◆ Problem statement ◆
The word "Prop" marks the lines to find; copy every such line from the data below.

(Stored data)
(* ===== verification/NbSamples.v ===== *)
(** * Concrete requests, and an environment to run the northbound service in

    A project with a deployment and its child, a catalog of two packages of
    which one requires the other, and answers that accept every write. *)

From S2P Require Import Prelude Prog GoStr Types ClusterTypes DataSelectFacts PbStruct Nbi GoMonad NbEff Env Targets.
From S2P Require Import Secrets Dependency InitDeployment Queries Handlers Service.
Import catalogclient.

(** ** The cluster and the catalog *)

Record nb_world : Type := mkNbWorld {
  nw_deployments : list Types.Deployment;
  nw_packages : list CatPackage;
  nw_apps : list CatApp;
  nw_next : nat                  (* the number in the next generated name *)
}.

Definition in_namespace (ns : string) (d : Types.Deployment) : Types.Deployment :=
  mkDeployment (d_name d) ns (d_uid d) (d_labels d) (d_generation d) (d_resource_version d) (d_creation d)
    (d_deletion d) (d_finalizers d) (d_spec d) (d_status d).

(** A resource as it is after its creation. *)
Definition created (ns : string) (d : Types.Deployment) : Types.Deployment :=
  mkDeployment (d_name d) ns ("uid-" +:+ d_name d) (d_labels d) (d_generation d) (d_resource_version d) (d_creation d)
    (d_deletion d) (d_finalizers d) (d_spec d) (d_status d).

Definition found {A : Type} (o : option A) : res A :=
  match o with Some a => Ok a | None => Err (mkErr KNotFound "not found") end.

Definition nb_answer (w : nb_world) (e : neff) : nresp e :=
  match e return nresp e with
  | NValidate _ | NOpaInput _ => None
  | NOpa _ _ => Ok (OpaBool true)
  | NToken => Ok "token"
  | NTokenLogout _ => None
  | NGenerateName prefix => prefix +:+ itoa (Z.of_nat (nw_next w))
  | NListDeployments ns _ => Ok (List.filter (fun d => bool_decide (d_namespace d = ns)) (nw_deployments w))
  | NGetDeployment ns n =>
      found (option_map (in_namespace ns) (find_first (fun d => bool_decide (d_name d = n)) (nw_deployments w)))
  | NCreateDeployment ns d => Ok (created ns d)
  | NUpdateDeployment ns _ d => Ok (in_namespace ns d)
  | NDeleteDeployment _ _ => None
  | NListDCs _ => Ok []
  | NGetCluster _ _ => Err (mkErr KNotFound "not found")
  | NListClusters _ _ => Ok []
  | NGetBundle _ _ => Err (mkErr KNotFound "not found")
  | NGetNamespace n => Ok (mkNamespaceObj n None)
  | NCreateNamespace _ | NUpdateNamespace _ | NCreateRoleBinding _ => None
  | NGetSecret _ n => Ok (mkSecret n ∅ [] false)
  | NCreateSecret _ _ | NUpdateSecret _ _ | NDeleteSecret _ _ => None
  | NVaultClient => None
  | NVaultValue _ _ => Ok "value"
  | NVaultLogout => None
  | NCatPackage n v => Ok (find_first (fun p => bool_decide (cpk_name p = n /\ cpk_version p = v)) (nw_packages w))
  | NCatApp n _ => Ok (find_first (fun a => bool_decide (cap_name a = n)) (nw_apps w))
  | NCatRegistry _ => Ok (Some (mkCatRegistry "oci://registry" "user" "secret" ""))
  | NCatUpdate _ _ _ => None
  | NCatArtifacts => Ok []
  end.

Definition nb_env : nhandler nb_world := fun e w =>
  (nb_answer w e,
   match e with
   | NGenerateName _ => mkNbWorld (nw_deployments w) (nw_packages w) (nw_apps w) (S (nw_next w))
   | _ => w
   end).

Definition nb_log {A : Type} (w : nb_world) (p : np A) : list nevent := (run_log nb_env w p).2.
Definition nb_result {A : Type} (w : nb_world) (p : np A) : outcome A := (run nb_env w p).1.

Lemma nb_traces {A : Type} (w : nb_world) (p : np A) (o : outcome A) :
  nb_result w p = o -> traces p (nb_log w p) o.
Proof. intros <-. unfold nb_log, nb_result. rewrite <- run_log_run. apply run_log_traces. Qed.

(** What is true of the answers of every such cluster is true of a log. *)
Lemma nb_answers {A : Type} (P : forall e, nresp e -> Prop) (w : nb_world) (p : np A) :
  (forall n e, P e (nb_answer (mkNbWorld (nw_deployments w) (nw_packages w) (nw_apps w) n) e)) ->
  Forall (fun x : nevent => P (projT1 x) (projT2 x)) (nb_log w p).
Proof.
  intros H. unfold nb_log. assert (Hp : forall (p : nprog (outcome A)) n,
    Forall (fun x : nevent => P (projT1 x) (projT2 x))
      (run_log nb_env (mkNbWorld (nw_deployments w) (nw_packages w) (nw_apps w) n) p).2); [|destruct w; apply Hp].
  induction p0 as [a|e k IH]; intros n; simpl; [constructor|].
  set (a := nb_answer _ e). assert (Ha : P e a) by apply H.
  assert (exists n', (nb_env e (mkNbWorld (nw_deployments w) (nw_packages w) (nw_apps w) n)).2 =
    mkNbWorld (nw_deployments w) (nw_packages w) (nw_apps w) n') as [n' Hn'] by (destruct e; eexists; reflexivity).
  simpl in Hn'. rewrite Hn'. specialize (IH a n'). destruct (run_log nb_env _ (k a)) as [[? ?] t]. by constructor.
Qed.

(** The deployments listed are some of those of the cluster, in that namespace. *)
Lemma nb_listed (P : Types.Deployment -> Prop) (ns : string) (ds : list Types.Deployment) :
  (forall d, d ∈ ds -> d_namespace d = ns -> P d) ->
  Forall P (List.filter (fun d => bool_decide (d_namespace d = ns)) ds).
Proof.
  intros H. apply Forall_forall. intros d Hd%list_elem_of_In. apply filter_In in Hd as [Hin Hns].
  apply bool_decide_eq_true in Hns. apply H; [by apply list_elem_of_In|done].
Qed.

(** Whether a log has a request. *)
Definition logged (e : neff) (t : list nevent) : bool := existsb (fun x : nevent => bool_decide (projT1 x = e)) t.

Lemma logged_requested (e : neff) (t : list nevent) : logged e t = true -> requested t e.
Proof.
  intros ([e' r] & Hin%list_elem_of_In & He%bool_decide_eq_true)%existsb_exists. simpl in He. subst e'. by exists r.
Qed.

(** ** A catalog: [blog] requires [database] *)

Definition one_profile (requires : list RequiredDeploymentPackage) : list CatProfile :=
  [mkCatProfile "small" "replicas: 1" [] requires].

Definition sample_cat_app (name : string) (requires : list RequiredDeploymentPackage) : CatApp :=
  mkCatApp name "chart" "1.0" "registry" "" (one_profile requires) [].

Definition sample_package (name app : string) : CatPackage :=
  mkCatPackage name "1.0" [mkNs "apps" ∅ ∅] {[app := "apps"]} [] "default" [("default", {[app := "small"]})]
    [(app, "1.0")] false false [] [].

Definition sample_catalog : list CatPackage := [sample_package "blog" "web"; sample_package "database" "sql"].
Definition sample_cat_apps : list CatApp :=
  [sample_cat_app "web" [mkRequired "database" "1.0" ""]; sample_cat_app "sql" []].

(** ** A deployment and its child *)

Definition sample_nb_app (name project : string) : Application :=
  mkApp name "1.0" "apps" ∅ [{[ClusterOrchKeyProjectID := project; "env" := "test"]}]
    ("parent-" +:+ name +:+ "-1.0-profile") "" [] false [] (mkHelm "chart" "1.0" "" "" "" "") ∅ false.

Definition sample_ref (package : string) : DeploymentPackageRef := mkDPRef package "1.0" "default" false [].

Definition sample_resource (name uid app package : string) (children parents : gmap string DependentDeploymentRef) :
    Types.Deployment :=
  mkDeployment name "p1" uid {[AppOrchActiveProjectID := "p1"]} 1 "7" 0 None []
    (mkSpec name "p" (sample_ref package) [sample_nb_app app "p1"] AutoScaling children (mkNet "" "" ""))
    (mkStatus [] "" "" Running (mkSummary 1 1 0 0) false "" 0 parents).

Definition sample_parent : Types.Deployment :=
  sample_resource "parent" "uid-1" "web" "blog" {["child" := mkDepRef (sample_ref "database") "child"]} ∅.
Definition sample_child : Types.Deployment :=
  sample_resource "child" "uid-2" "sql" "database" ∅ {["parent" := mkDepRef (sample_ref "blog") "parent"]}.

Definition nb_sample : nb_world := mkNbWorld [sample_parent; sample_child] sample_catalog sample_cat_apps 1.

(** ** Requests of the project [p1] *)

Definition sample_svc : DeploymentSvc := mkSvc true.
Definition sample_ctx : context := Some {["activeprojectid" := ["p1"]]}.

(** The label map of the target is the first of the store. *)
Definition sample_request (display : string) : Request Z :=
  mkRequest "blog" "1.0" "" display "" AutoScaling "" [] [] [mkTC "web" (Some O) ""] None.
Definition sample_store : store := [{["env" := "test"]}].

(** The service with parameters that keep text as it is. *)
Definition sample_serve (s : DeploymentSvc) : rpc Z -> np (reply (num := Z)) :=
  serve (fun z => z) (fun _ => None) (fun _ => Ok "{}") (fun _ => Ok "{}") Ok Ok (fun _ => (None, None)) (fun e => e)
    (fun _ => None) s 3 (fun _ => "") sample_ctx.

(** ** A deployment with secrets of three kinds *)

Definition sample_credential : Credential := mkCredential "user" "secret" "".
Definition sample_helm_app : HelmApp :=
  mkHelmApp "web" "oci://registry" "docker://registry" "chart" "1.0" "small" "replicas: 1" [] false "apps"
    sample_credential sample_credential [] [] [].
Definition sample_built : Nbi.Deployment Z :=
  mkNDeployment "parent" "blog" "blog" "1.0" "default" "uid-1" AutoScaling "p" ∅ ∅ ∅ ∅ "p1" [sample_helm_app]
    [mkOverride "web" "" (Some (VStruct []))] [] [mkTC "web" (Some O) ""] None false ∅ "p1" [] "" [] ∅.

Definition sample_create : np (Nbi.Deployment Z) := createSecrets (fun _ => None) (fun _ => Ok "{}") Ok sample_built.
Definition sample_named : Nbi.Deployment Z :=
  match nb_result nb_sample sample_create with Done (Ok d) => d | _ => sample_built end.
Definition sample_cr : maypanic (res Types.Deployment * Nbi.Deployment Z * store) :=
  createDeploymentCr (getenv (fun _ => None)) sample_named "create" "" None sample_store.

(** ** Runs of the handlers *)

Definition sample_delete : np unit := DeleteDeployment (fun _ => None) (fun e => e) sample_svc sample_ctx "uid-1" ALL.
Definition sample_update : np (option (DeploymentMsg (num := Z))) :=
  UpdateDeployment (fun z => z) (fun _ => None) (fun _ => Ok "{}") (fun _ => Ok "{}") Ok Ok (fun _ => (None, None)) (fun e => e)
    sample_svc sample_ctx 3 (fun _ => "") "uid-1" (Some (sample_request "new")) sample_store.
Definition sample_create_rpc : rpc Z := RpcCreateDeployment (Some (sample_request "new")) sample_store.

◆ Result ◆
Lemma nb_answers {A : Type} (P : forall e, nresp e -> Prop) (w : nb_world) (p : np A) :
Lemma nb_listed (P : Types.Deployment -> Prop) (ns : string) (ds : list Types.Deployment) :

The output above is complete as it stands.